In spite of the positive mood and ongoing demand though, the research also showed that confidence was beginning to decline in September. The percentage of brokers feeling upbeat about the wider mortgage market was 84% in August. However, amid rising COVID-19 cases, local lockdowns and the prospect of a second wave of the virus, confidence fell to 77% in September. IMLA’s research shows that advisers largely blamed stricter lending criteria, economic uncertainty and fears about a cliff edge with the end of furlough—at the time set to end on 31st October—as the key reasons behind their concerns. The figures also indicated that the average number of cases brokers handled fell in September, from 94 in August to 81.

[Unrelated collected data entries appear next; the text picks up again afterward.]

(* ===== verification/MemTable.v ===== *)
(** * MemTable: recent writes in memory

    [db/memtable.h] and [db/memtable.cc]: entries in a skip list, snapshot
    lookups and iterators.  A key of the skip list, a [const char *] into the arena, is
    the bytes of the entry it points to. *)

From S2P Require Import Prelude Coding SkipList Arena Comparator NovaCommon DbFormat.

(** ** Entries *)

(** [GetLengthPrefixedSlice(data)]: the slice and the bytes that follow it; the
    source assumes that the length is well formed. *)
Definition PrefixedSlice (data : bytes) : bytes * bytes :=
  match GetVarint32Ptr data with
  | Some (len, p) => (take (Z.to_nat len) p, drop (Z.to_nat len) p)
  | None => ([], [])
  end.

(** [MemTable::KeyComparator]. *)
Definition MemTable_KeyComparator (U : Comparator) (aptr bptr : bytes) : Z :=
  InternalKey_Compare U (PrefixedSlice aptr).1 (PrefixedSlice bptr).1.

(** [EncodeKey(scratch, target)]. *)
Definition EncodeKey (target : bytes) : bytes := PutVarint32 [] (w32 (size_of target)) ++ target.

(** The bytes [Add] stores in the arena. *)
Definition encode_entry (s : Z) (type : ValueType) (key value : bytes) : bytes :=
  EncodeVarint32 (w32 (size_of key + 8)) ++ key ++ EncodeFixed64 (PackSequenceAndType s type)
  ++ EncodeVarint32 (w32 (size_of value)) ++ value.

(** ** The memtable *)

Record MemTable := mkMemTable {
  table_ : SkipList bytes;
  arena_ : Arena;
  refs_ : Z;
  memtable_id_ : Z;
  is_ready_ : bool
}.

Inductive GetResult := NotPresent | Value (v : bytes) | Deleted.

Section memtable.
Context (U : Comparator) (new_char : list (Z * Z) → Z → Z).
Local Abbreviation kcmp := (MemTable_KeyComparator U).

(** [NewNode(key, height)] allocates the key pointer and the links. *)
Definition node_bytes (height : nat) : Z := 16 + 8 * (Z.of_nat height - 1).

(** [MemTable(comparator, memtable_id, db_profiler, is_ready)]. *)
Definition MemTable_init (memtable_id : Z) (is_ready : bool) : res MemTable :=
  '(arena, _) ← AllocateAligned new_char Arena_init (node_bytes kMaxHeight);
  Ret (mkMemTable (SkipList_init []) arena 0 memtable_id is_ready).

(** [WaitUntilReady()]: [Fail] while the caller waits. *)
Definition WaitUntilReady (cfgs : Z) (m : MemTable) : res unit :=
  if decide (cfgs = 1 ∨ is_ready_ m = true) then Ret tt else Fail.

Definition SetReadyToProcessRequests (m : MemTable) : MemTable :=
  mkMemTable (table_ m) (arena_ m) (refs_ m) (memtable_id_ m) true.

Definition ApproximateMemoryUsage (m : MemTable) : Z := MemoryUsage (arena_ m).

(** [Ref()] and [Unref(unrefcount)], which returns the references left. *)
Definition MemTable_Ref (m : MemTable) : MemTable :=
  mkMemTable (table_ m) (arena_ m) (refs_ m + 1) (memtable_id_ m) (is_ready_ m).
Definition MemTable_Unref (m : MemTable) (unrefcount : Z) : res (MemTable * Z) :=
  let refs := refs_ m - unrefcount in
  if decide (refs >= 0)
  then Ret (mkMemTable (table_ m) (arena_ m) refs (memtable_id_ m) (is_ready_ m), refs)
  else Abort.

(** [Add(s, type, key, value)]: room for the entry, then, inside [Insert], for
    the node. *)
Definition MemTable_Add (m : MemTable) (s : Z) (type : ValueType) (key value : bytes) : res MemTable :=
  let internal_key_size := size_of key + 8 in
  let encoded_len := VarintLength internal_key_size + internal_key_size
                     + VarintLength (size_of value) + size_of value in
  '(arena, _) ← Allocate new_char (arena_ m) encoded_len;
  let buf := encode_entry s type key value in
  if decide (size_of buf = encoded_len) then
    '(arena, _) ← AllocateAligned new_char arena (node_bytes (RandomHeight (rnd_ (table_ m))).1);
    table ← Insert kcmp (table_ m) buf;
    Ret (mkMemTable table arena (refs_ m) (memtable_id_ m) (is_ready_ m))
  else Abort.

(** [Get(key, value, s)]. *)
Definition MemTable_Get (cfgs : Z) (m : MemTable) (key : LookupKey) : res GetResult :=
  _ ← WaitUntilReady cfgs m;
  it ← Iterator_Seek kcmp (table_ m) (Iterator_init (table_ m) 0) (memtable_key key);
  if Iterator_Valid it then
    entry ← Iterator_key (table_ m) it;
    let '(ikey, rest) := PrefixedSlice entry in
    if decide (Compare (ExtractUserKey ikey) (LookupKey_user_key key) = 0) then
      match ValueType_of_code (Z.land (ExtractTag ikey) 255) with
      | Some kTypeValue => Ret (Value (PrefixedSlice rest).1)
      | Some kTypeDeletion => Ret Deleted
      | None => Ret NotPresent
      end
    else Ret NotPresent
  else Ret NotPresent.

(** ** Iterators *)

Record MemTableIterator := mkMemIter { iter_ : Iterator; seeked_ : bool }.

(** [NewIterator(..., sample_size)]. *)
Definition NewIterator (cfgs : Z) (m : MemTable) (sample_size : Z) : res MemTableIterator :=
  _ ← WaitUntilReady cfgs m;
  Ret (mkMemIter (Iterator_init (table_ m) sample_size) false).

Definition MemIter_Valid (it : MemTableIterator) : bool := Iterator_Valid (iter_ it).
Definition MemIter_Seek (m : MemTable) (it : MemTableIterator) (k : bytes) : res MemTableIterator :=
  i ← Iterator_Seek kcmp (table_ m) (iter_ it) (EncodeKey k); Ret (mkMemIter i true).
Definition MemIter_SeekToFirst (m : MemTable) (it : MemTableIterator) : res MemTableIterator :=
  i ← Iterator_SeekToFirst (table_ m) (iter_ it); Ret (mkMemIter i true).
Definition MemIter_SeekToLast (m : MemTable) (it : MemTableIterator) : res MemTableIterator :=
  i ← Iterator_SeekToLast (table_ m) (iter_ it); Ret (mkMemIter i true).
Definition MemIter_Next (m : MemTable) (it : MemTableIterator) : res MemTableIterator :=
  i ← Iterator_Next (table_ m) (iter_ it); Ret (mkMemIter i (seeked_ it)).
Definition MemIter_Prev (m : MemTable) (it : MemTableIterator) : res MemTableIterator :=
  i ← Iterator_Prev kcmp (table_ m) (iter_ it); Ret (mkMemIter i (seeked_ it)).
Definition MemIter_key (m : MemTable) (it : MemTableIterator) : res bytes :=
  e ← Iterator_key (table_ m) (iter_ it); Ret (PrefixedSlice e).1.
Definition MemIter_value (m : MemTable) (it : MemTableIterator) : res bytes :=
  e ← Iterator_key (table_ m) (iter_ it); Ret (PrefixedSlice (PrefixedSlice e).2).1.

(** The loop of [SkipToNextUserKey]: a round passes one entry. *)
Fixpoint MemIter_skip (fuel : nat) (m : MemTable) (it : MemTableIterator) (userkeyint : Z)
    : res MemTableIterator :=
  match fuel with
  | O => Abort
  | S fuel =>
      if MemIter_Valid it then
        k ← MemIter_key m it;
        if decide (userkeyint ≠ key_int (ExtractUserKey k)) then Ret it
        else it ← MemIter_Next m it; MemIter_skip fuel m it userkeyint
      else Ret it
  end.
Definition MemIter_SkipToNextUserKey (m : MemTable) (it : MemTableIterator) (target : bytes)
    : res MemTableIterator :=
  it ← (if seeked_ it then Ret it else MemIter_Seek m it target);
  MemIter_skip (S (length (nodes (table_ m)))) m it (key_int (ExtractUserKey target)).
End memtable.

Kate Davies, Executive Director of the Intermediary Mortgage Lenders Association, comments
“Demand is still high in the mortgage market as consumers try to take advantage of the Stamp Duty holiday, but brokers are clearly treading with caution. Intermediaries were already feeling less confident about the market in September, with a second wave of COVID-19 on the horizon and now England has moved back into a second lockdown.
“The good news is that the housing market remains open and buyers eager to move can still press ahead with their plans. This is keeping brokers and lenders incredibly busy and facing their own challenges to manage capacity, but it also means that the housing market remains a driving force in the economy.
However, next year the market still faces a significant challenge with a triple deadline on 31st March 2021, as the current Help to Buy scheme, furlough and the Stamp Duty holiday all come to an end. The prospect of this cliff-edge moment means that working together as an industry—lenders, intermediaries, conveyancers and surveyors—is all the more important as we try to manage the surge in demand with buyers rushing to complete before it’s too late.”
Notes to Editors
The IMLA Mortgage Market Tracker uses data from BVA BDRC’s Project Mercury. Findings for Q3, 2020 are based on 300 interviews with mortgage intermediaries, collected between July, August and September.
The Intermediary Mortgage Lenders Association (IMLA) is the trade association that represents mortgage lenders who lend to UK consumers and businesses via the broker channel. Its membership of 43 banks, building societies and specialist lenders include 18 of the 20 largest UK mortgage lenders (measured by gross lending) and account for about 90% of mortgage lending (91.6% of balances and 92.8% of gross lending).